The point is that they’ll get used to the harness. Then you’ll repeat the process when you add the leash. Then start over again when you’re holding one end of the leash. The look of indignation on Jingle’s face when she realized we expected to lead was priceless. We’ve since learned our lesson. She leads and we just sort of stop following if we disagree with her chosen direction. We stand there while she tugs on the leash and allow her to change her mind then resume following her in our acceptably submissive manner.

Nimoy was a whole other matter. The Girl was still doing the “gently tugging her along” thing. Most of Nimoy’s experience with her harness and leash wasn’t for going for walks, it was to allow The Girl (occasionally me or Hubby) to hold her with confidence she wouldn’t run off. I suspect, since Nimoy doesn’t actually care for being outside, that it was more of a comfort for her than us - you know, that we wouldn’t run off because she was attached to us. At least I always suspected that was how Nimoy saw it. It was her security blanket. Leave it to The Girl to prove me wrong.

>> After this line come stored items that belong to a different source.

(* ===== verification/Options.v ===== *)
(** * Options ([options.go], [options_validation.go], and the parsers of [tls_config.go]
      and [peer_certificate_verifier.go] that validation calls)

    The options a program embeds a client or a server with, and the checks
    [NewClient] and [NewServer] make before anything is started.  The context, the
    logger, the dialers and the callback of the source are not data and have no
    field; an injected listener or packet connection is its local address, an
    authenticator is whether there is one. *)

From Stdlib Require Import Strings.Ascii.
From S2P Require Import Prelude GoStrings ReplayWindow Netip Crypto Codec.

Definition ModeTLS : string := "tls".
Definition ModeStaticKey : string := "static_key".

(** ** Errors ([errors.go]) *)

Definition ErrMissingServer : goerr := ErrNew "missing openvpn server".
Definition ErrMissingListenAddress : goerr := ErrNew "missing openvpn listen address".
Definition ErrUnsupportedProtocol : goerr := ErrNew "unsupported openvpn protocol".
Definition ErrUnsupportedMode : goerr := ErrNew "unsupported openvpn mode".
Definition ErrMissingStaticKey : goerr := ErrNew "missing openvpn static key".
Definition ErrOptionNotSupported : goerr := ErrNew "option is not supported yet".
Definition ErrMissingCAOrPeerFingerprint : goerr :=
  ErrNew "tls mode: either certificate-authority or peer-fingerprint must be configured".
Definition ErrMaterialSourceConflict : goerr := ErrNew "material path and content are both set".

(** A guard with an early return. *)
Definition failIf (condition : bool) (error : goerr) : result unit := if condition then Err error else Ok ().

Lemma failIf_Ok b e u : failIf b e = Ok u ↔ b = false.
Proof. destruct b, u; naive_solver. Qed.

Definition nonEmpty (s : string) : bool := negb (bool_decide (s = EmptyString)).
Definition hasAny {A} (l : list A) : bool := negb (bool_decide (l = [])).

(** ** Data *)

Record PullFilter := mkPullFilter { pf_Action : string; pf_Text : string }.

Record Remote := mkRemote { rem_Host : string; rem_Port : Z; rem_Protocol : string }.

Record TunnelRoute := mkTunnelRoute { tr_Prefix : prefix; tr_Gateway : Addr; tr_Metric : Z }.

Record AddrPort := mkAddrPort { ap_Addr : Addr; ap_Port : Z }.

Record TunnelDNSServer := mkDNSServer {
  dns_Priority : Z;
  dns_Addresses : list AddrPort;
  dns_ResolveDomains : list string;
  dns_DNSSEC : string;
  dns_Transport : string;
  dns_SNI : string;
}.

Definition maxTunnelDNSServerAddresses : Z := 8.

#[export] Instance prefix_eq_dec : EqDecision prefix.
Proof. solve_decision. Defined.

#[export] Instance TunnelRoute_eq_dec : EqDecision TunnelRoute.
Proof. solve_decision. Defined.

#[export] Instance AddrPort_eq_dec : EqDecision AddrPort.
Proof. solve_decision. Defined.

#[export] Instance TunnelDNSServer_eq_dec : EqDecision TunnelDNSServer.
Proof. solve_decision. Defined.

Record Material := mkMaterial { m_Path : string; m_Content : bytes }.

Definition noMaterial : Material := mkMaterial EmptyString [].

Definition Validate (m : Material) (name : string) : result unit :=
  failIf (nonEmpty (m_Path m) && hasAny (m_Content m)) (ErrExtend ErrMaterialSourceConflict name).

Definition IsSet (m : Material) : bool := nonEmpty (m_Path m) || hasAny (m_Content m).

(** [readFile] is [os.ReadFile]. *)
Definition loadMaterial (readFile : string → result bytes) (material : Material) : result bytes :=
  _ ← Validate material "material";
  if hasAny (m_Content material) then Ok (m_Content material) else
  if negb (nonEmpty (m_Path material)) then Ok [] else
  readFile (m_Path material).

Record ClientTransportOptions := mkClientTransport {
  cto_Remotes : list Remote;
  cto_RemoteRandom : bool;
  cto_Protocol : string;
  cto_ExplicitExitNotify : Z;
}.

Record ClientDataChannelOptions := mkClientDataChannel {
  cdo_MTU : Z;
  cdo_MSSFix : Z;
  cdo_MSSFixDisabled : bool;
  cdo_MSSFixMode : string;
  cdo_Fragment : Z;
  cdo_Cipher : string;
  cdo_Ciphers : list string;
  cdo_FallbackCipher : string;
  cdo_Auth : string;
  cdo_Compression : string;
  cdo_CompressionLZO : string;
  cdo_AllowCompression : string;
  cdo_ReplayWindow : Z;
  cdo_ReplayWindowTime : Z;
  cdo_PacketHeadroom : Z;
}.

So The Girl and idiot cat went for a walk. We got a frantic call that the cat slipped her harness and disappeared. Why? Was she scared off by a virtual Pokemon? It wouldn't have surprised me, but no. It was the garbage truck. Something any of us should have been able to predict. Great. The cat wasn't the idiot this time around, it was us.

The scene of the crime was only a couple of streets over, so Hubby made The Boy put actual clothes back on. (The Boy comes home from school and get straight into an old t-shirt and threadbare sweats from maybe five years ago because they’re comfy. They’re also rags and he’s not allowed to leave the house in them.) Hubby drove around, The Boy and Girl walked opposite directions, and I circled our cul-de-sac, all calling for Nimoy. I caught every neighbor. The Girl caught Jingles. The Boy caught a bad attitude, which caught Hubby’s attention. No one caught Nimoy.

Side note: since she was wearing a harness, she wasn’t wearing her collar. I assumed she was chipped, but after checking two days later at the animal shelter, they looked up her file and told me she wasn’t. How they managed to charge me for every other imaginable thing on a two-page long checklist and miss that is beyond me, but there you have it. The Girl began to panic in earnest at that point and printed out pictures of her generic tabby. Now her walks are to make sure signs are still up. I can see this going well.






Here’s a picture of a cat with no distinctive markings. She’s a really fluffy tabby that doesn’t answer to anything in particular, although we like to call her Nimoy. Hobbies include eating, sleeping all day, unrolling balls of yarn, and walking across your face at 3 am. Also, she’s paranoid about bath tubs but jumps in the toilet, and doesn’t get along with other cats or kids. Don't try to adopt her because she's litter-box trained in theory, but occasionally misses. She’s not graceful, so if a cat meeting this rough description falls off your car, fence, or roof, it’s probably ours and most of the house would like her back.